His work is often challenging in subject matter and difficult to live with. Hirst's subjects include animal corpses, skulls, flies, maggots and religious iconography. His work consistly revolves around the intertwined topics of science and religion, questioning the transition of society from a belief in God to a belief in drugs and science.

Sources:
http://collection.britishcouncil.org/collection/artist/5/18231
http://www.britishmuseum.org/the_museum/museum_in_london/london_exhibition_archive/statuephilia/damien_hirst.aspx
http://www.gagosian.com/artists/damien-hirst/
http://www.guardian.co.uk/artanddesign/damienhirst
http://www.eyestorm.com/artists/profile/Damien_Hirst.html




Personal reflection:
Damien Hirst work is definitely a mixture of science and religion, an art with a new perspective about life and death, repulsion and beauty. It is somehow connected to human life. 
But his work can provoque strong reactions. It challenges us to reflect about the human condition, to explore the questions "what is death?", "what is life?", "why do we exist?". If we think about this for a moment, well, his work seems to have a great purpose. But when I see all these real animal corpses preserved in tanks, "macabre", death, repulsion are the words that comes instinctively to my mind. Why? I really can't  explain.
Nevertheless, I appreciate indeed the statue "Virgin Mother", a reflection about the beginning of life, birth, and the sculpture "For the Love of God", not because of the skull but due to its originatlity, hard work of encrusting the diamonds and its beauty ("The diamonds are the girls best friend").





segunda-feira, 5 de abril de 2010

Lucian Freud

Lucian Michael Freud, Sigmund Freud's grandson, was born in Berlin in 1922. In 1933 he emigrated with his family to England, where he acquired British nationality in 1939.

His earliest love was drawing, and he began to work full time as an artist after being invalided out of the Merchant Navy in 1942.

In 1951 his Interior at Paddington (Walker Art Gallery, Liverpool) won a prize at the Festival of Britain, and since then he has built up a formidable reputation as one of the most powerful contemporary figurative painters.

Portraits and nudes are his specialities, often observed in arresting close-up.

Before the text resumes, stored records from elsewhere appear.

(** C6 as stated fails.  The window is open on one image entry.  The query
    "[" shows the entry although the query does not contain the keyword
    and does not occur in it; the query "x" followed by the keyword shows
    the entry although it does not occur in the placeholder and does not
    contain it.  So no fixed keyword decides the inclusion. *)
Lemma C6_counterexample :
  let img := image_entry (str "/i/ab.png") (str "/i/ab_preview.png")
               (str "ab") (str "2024-05-01T10:00:00") in
  let s := exec (show_history_window lower_basic 1000)
             (init lower_basic 100 false (Json (Some [img]) None) ∅
                example_env) in
  let q1 := str "[" in
  let q2 := str "x" ++ image_keyword in
  history s = [img] /\
  rows (exec (update_history_list lower_basic q1) s) = [img] /\
  keyword_match lower_basic image_keyword q1 = false /\
  rows (exec (update_history_list lower_basic q2) s) = [img] /\
  keyword_match lower_basic image_placeholder q2 = false /\
  ~ (forall q, q <> [] ->
       (img ∈ rows (exec (update_history_list lower_basic q) s)
        <-> keyword_match lower_basic image_keyword q = true)) /\
  ~ (forall q, q <> [] ->
       (img ∈ rows (exec (update_history_list lower_basic q) s)
        <-> keyword_match lower_basic image_placeholder q = true)).
Proof.
  intros img s q1 q2.
  assert (H1 : rows (exec (update_history_list lower_basic q1) s) = [img])
    by (vm_compute; reflexivity).
  assert (H2 : rows (exec (update_history_list lower_basic q2) s) = [img])
    by (vm_compute; reflexivity).
  assert (K1 : keyword_match lower_basic image_keyword q1 = false)
    by (vm_compute; reflexivity).
  assert (K2 : keyword_match lower_basic image_placeholder q2 = false)
    by (vm_compute; reflexivity).
  split; [vm_compute; reflexivity|].
  split; [exact H1|]. split; [exact K1|]. split; [exact H2|].
  split; [exact K2|]. split.
  - intros Hall. destruct (Hall q1) as [Himp _]; [discriminate|].
    rewrite H1, K1 in Himp. specialize (Himp (list_elem_of_here _ _)).
    discriminate.
  - intros Hall. destruct (Hall q2) as [Himp _]; [discriminate|].
    rewrite H2, K2 in Himp. specialize (Himp (list_elem_of_here _ _)).
    discriminate.
Qed.

(** C7 at a concrete input: the window is open on the texts A and B, the
    cursor is on the first row, and the Down key is pressed. *)
Lemma C7_navigate_witness :
  let add := add_to_history hexdigest_plain thumbnail_same example_images_dir in
  let s := exec (show_history_window lower_basic 1000)
             (exec (add example_env (Some (str "B")) None)
                (exec (add example_env (Some (str "A")) None)
                   (init lower_basic 100 false NoFile ∅ example_env))) in
  let s' := exec (navigate_list 1) s in
  (1%Z = 1%Z \/ 1%Z = (-1)%Z) /\ cursor_ok s /\
  navigate_list 1 s = (Ok tt, s') /\ cursor s = Some 0%Z /\
  cursor s' = Some 1%Z.
Proof.
  intros add s s'.
  assert (Hdir : 1%Z = 1%Z \/ 1%Z = (-1)%Z) by (left; reflexivity).
  assert (Hok : cursor_ok s).
  { intros _. exists 0%Z. split; [vm_compute; reflexivity|].
    vm_compute. split; [discriminate|reflexivity]. }
  split; [exact Hdir|]. split; [exact Hok|].
  split; [exact (proj1 (C7_navigate 1 s Hdir Hok))|].
  split; vm_compute; reflexivity.
Defined.

(** C8 at a concrete input: the text A is recorded, the window is opened
    at reading 1000 s and the flag thread has cleared the guard flag.  The
    commit of the first row at 1000.1 s is refused by the time test alone
    and changes nothing; the same commit at 1001 s copies A, closes the
    window and starts the paste thread. *)
Lemma C8_guard_window_witness :
  let add := add_to_history hexdigest_plain thumbnail_same example_images_dir in
  let s0 := exec (add example_env (Some (str "A")) None)
              (init lower_basic 100 false NoFile ∅ example_env) in
  let s := exec clear_window_flag
             (exec (show_history_window lower_basic 1000) s0) in
  since_open hexdigest_plain lower_basic thumbnail_same example_images_dir
    1000 s /\
  ((10001 # 10) - 1000 < 1 # 2)%Q /\
  window_just_opened s = false /\
  rows s = [text_entry (str "A") (now_entry example_env)] /\
  cursor s = Some 0%Z /\
  insert_selected_by_index example_env (10001 # 10) 0 s = (Ok tt, s) /\
  insert_selected example_env (10001 # 10) s = (Ok tt, s) /\
  log (exec (insert_selected_by_index example_env 1001 0) s)
  = EvStartPasteThread :: EvDestroyWindow :: EvCopyText (str "A") :: log s.
Proof.
  intros add s0 s.
  assert (Hsince : since_open hexdigest_plain lower_basic thumbnail_same
                     example_images_dir 1000 s)
    by (apply so_clear_flag, so_open; reflexivity).
  assert (Hwithin : ((10001 # 10) - 1000 < 1 # 2)%Q) by reflexivity.
  split; [exact Hsince|]. split; [exact Hwithin|].
  split; [vm_compute; reflexivity|]. split; [vm_compute; reflexivity|].
  split; [vm_compute; reflexivity|].
  pose proof (C8_guard_window hexdigest_plain lower_basic thumbnail_same
                example_images_dir example_env 1000 (10001 # 10) 0 s
                Hsince Hwithin) as H.
  split; [exact (proj1 H)|]. split; [exact (proj1 (proj2 H))|].
  vm_compute. reflexivity.
Defined.

(** C10 at a concrete input: capacity 2 and a file with the texts A, B, C. *)
Lemma C10_load_truncates_witness :
  let A := text_entry (str "A") (str "t1") in
  let B := text_entry (str "B") (str "t2") in
  let C := text_entry (str "C") (str "t3") in
  let s := {| max_history := 2; history := []; current_clipboard := [];
              config_file := Json (Some [A; B; C]) None; files := ∅;
              window_open := false; window_just_opened := false;
              window_open_time := 0%Q; view := None; log := [] |} in
  config_file s = Json (Some [A; B; C]) None /\
  max_history s < length [A; B; C] /\
  history (exec load_history s) = [B; C].
Proof.
  intros A B C s.
  assert (Hfile : config_file s = Json (Some [A; B; C]) None) by reflexivity.
  assert (Hmore : max_history s < length [A; B; C]) by (simpl; lia).
  split; [exact Hfile|]. split; [exact Hmore|].
  exact (proj1 (C10_load_truncates lower_basic s [A; B; C] None ∅ example_env
                  Hfile Hmore)).
Defined.

(** ** Geometry *)

(** X22: [center_window] puts a window that is not larger than the screen
    entirely on the screen, with left and right margins, and top and
    bottom margins, that differ by at most one pixel. *)
Theorem X22_center_window (width height screenwidth screenheight : Z)
    (Hwidth : (0 <= width <= screenwidth)%Z)
    (Hheight : (0 <= height <= screenheight)%Z) :
  let x := fst (center_window width height screenwidth screenheight) in
  let y := snd (center_window width height screenwidth screenheight) in
  (0 <= x /\ x + width <= screenwidth /\
   0 <= y /\ y + height <= screenheight /\
   -1 <= (screenwidth - (x + width)) - x <= 1 /\
   -1 <= (screenheight - (y + height)) - y <= 1)%Z.
Proof.
  simpl. repeat split; Z.div_mod_to_equations; lia.
Qed.

(** ** The further properties at concrete inputs *)

(** X22 for an 800 x 600 window on a 1920 x 1080 screen. *)
Lemma X22_center_window_witness :
  (0 <= 800 <= 1920)%Z /\ (0 <= 600 <= 1080)%Z /\
  center_window 800 600 1920 1080 = (560%Z, 240%Z) /\
  (0 <= fst (center_window 800 600 1920 1080))%Z.
Proof.
  assert (Hw : (0 <= 800 <= 1920)%Z) by lia.
  assert (Hh : (0 <= 600 <= 1080)%Z) by lia.
  split; [exact Hw|]. split; [exact Hh|]. split; [reflexivity|].
  exact (proj1 (X22_center_window 800 600 1920 1080 Hw Hh)).
Defined.

(** X6: a text is recorded, the window is opened and the row deleted, all
    saves succeeding. *)
Lemma X6_session_in_sync_witness :
  let l := [(example_env, Append (Some (str "A")) None);
            (example_env, ShowWindow 1000); (example_env, Delete)] in
  let s := init lower_basic 100 true NoFile ∅ example_env in
  Forall (fun ea : Env * action => save_result (fst ea) = SaveOk) l /\
  save_result example_env = SaveOk /\
  in_sync (run_session hexdigest_plain lower_basic thumbnail_same
             example_images_dir l s).
Proof.
  intros l s.
  assert (Hsaves : Forall (fun ea : Env * action =>
                             save_result (fst ea) = SaveOk) l)
    by (repeat constructor).
  assert (Hsave0 : save_result example_env = SaveOk) by reflexivity.
  split; [exact Hsaves|]. split; [exact Hsave0|].
  exact (proj2 (X6_session_in_sync hexdigest_plain lower_basic thumbnail_same
                  example_images_dir 100 NoFile ∅ example_env l s
                  Hsaves Hsave0)).
Defined.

His early work was meticulously painted, so he has sometimes been described as a `Realist', but the subjectivity and intensity of his work has always set him apart from the sober tradition characteristic of most British figurative art since the Second World War.

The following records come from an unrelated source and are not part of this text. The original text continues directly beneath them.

(** * LLM Router Python bindings: request correlation, streaming and retry

    A shallow embedding of the asynchronous core of
    [bindings/python/llm_runner_router]:

    - [exceptions.py]: the error kinds and the status-code table;
    - [models.py]: the two response models built by the clients;
    - [websocket_client.py]: the pending-request table, the receive loop
      and the two dispatchers ([_send_request], [stream_inference]);
    - [async_client.py]: the retrying request path and the chunked
      streaming loop.

    Coroutines are cut at their [await] points: each piece between two
    suspension points is a function on the client state, and what the
    outside world does at a suspension point (the socket accepts or refuses
    a send, a timeout fires, a message arrives) is an explicit argument.
    What the event handlers of the program do when they are awaited is a
    parameter. *)

From stdpp Require Import base strings gmap list pretty.
From Stdlib Require Import ZArith.

Set Warnings "-register-all".
Open Scope Z_scope.

(** ** JSON values, as [json.loads] returns them *)

(** Numbers are integers here; floating-point payloads are outside the
    embedding.  [JNull] is Python's [None]. *)
Inductive json : Type :=
  | JNull
  | JBool (b : bool)
  | JNum (n : Z)
  | JStr (s : string)
  | JArr (l : list json)
  | JObj (o : list (string * json)).

Abbreviation dict := (list (string * json)).

(** [d.get(k)] on a decoded object: [None] when the key is absent. *)
Fixpoint dict_lookup (d : dict) (k : string) : option json :=
  match d with
  | [] => None
  | (k', v) :: d' => if bool_decide (k' = k) then Some v else dict_lookup d' k
  end.

(** [d.get(k, dflt)] *)
Definition dict_get (d : dict) (k : string) (dflt : json) : json :=
  default dflt (dict_lookup d k).
Lemma bytes_Compare_refl a : bytes_Compare a a = Eq.
Proof. induction a as [|x a IH]; simpl; [done|]. by rewrite N.compare_refl. Qed.

Lemma bytes_Compare_Eq a b : bytes_Compare a b = Eq ↔ a = b.
Proof.
  split; [|intros ->; apply bytes_Compare_refl].
  revert b. induction a as [|x a IH]; intros [|y b]; simpl; try done.
  destruct (N.compare_spec (Byte.to_N x) (Byte.to_N y)) as [E|?|?]; try done.
  intros H%IH. subst. f_equal.
  apply (f_equal Byte.of_N) in E. rewrite !Byte.of_to_N in E. congruence.
Qed.

(** No byte string is below the zero string of its length: the test
    [bytes.Compare(h, emptyHash) > 0] is [h <> emptyHash]. *)
Lemma bytes_Compare_zeros h :
  bytes_Compare h (zeros (length h)) = if bool_decide (h = zeros (length h)) then Eq else Gt.
Proof.
  unfold zeros. induction h as [|x h IH]; [done|]. simpl.
  destruct (decide (x = x00)) as [->|Hx].
  - rewrite N.compare_refl, IH.
    case_bool_decide; case_bool_decide; congruence.
  - rewrite bool_decide_eq_false_2 by naive_solver.
    destruct (Byte.to_N x) eqn:E; [|done]. exfalso. apply Hx.
    apply (f_equal Byte.of_N) in E. rewrite Byte.of_to_N in E. by simplify_eq/=.
Qed.

#[export] Hint Rewrite @length_app @length_take @length_drop @length_insert @length_replicate
  @length_go_copy length_zeros length_big_endian @ret_bind @err_bind @panic_bind bytes_eqb_refl bytes_Compare_refl : go.
#[export] Hint Resolve byte_Z_range swapped_upto_0 : go.

(** A value of the type is not changed. *)
Lemma int64_wrap_id z : is_int64 z → int64_wrap z = z.
Proof. unfold is_int64, int64_wrap. intros Hz. rewrite Z.mod_small; lia. Qed.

In his later work (from the late 1950s) his handling became much broader.

His portrait Benefits Supervisor Sleeping from1995 was sold for $33,6, one of the most expensive work sold at this point.

"Many of the figures are asleep, exposed, vulnerable. You can't help feeling that they have in some way become Freud's victims. The painter is a voyeur and he transfers this sensation to the viewer of the paintings. There is a slight sense of guilt in viewing Freud's work, as if you are an intruder in a private space. In one portrait of a nude woman sleeping, there is the shadow of a head on the floor. It is surely meant to be Freud's. But it also become the viewer." (Cockburn:2004:181)
Sources:
- Cockburn, Alexandre: Serpents in the garden: liaisons with culture & sex. 2004. California: CounterPunch
- Los Angeles Magazine, April 2003
- Stremmel, Kerstin: Realism. 2004. Köln: Taschen.

My point of view:
In fact, when I see his naked portraits, I don't feel repugnance. I am seeing people in a very pure essence and reality, in a state of calm, purity and simplicity, with body details and expressions. Lucian Freud's work is very detailed, nothing is missing. And, yes, I feel more like an intruder, a voyeur than a simple viewer. It's almost as I am invading the space in the portrait.
I am not a fan of his work but I admire it because it is a way of drifting apart from the real and superficial beauty. It is another perception of real life, real people.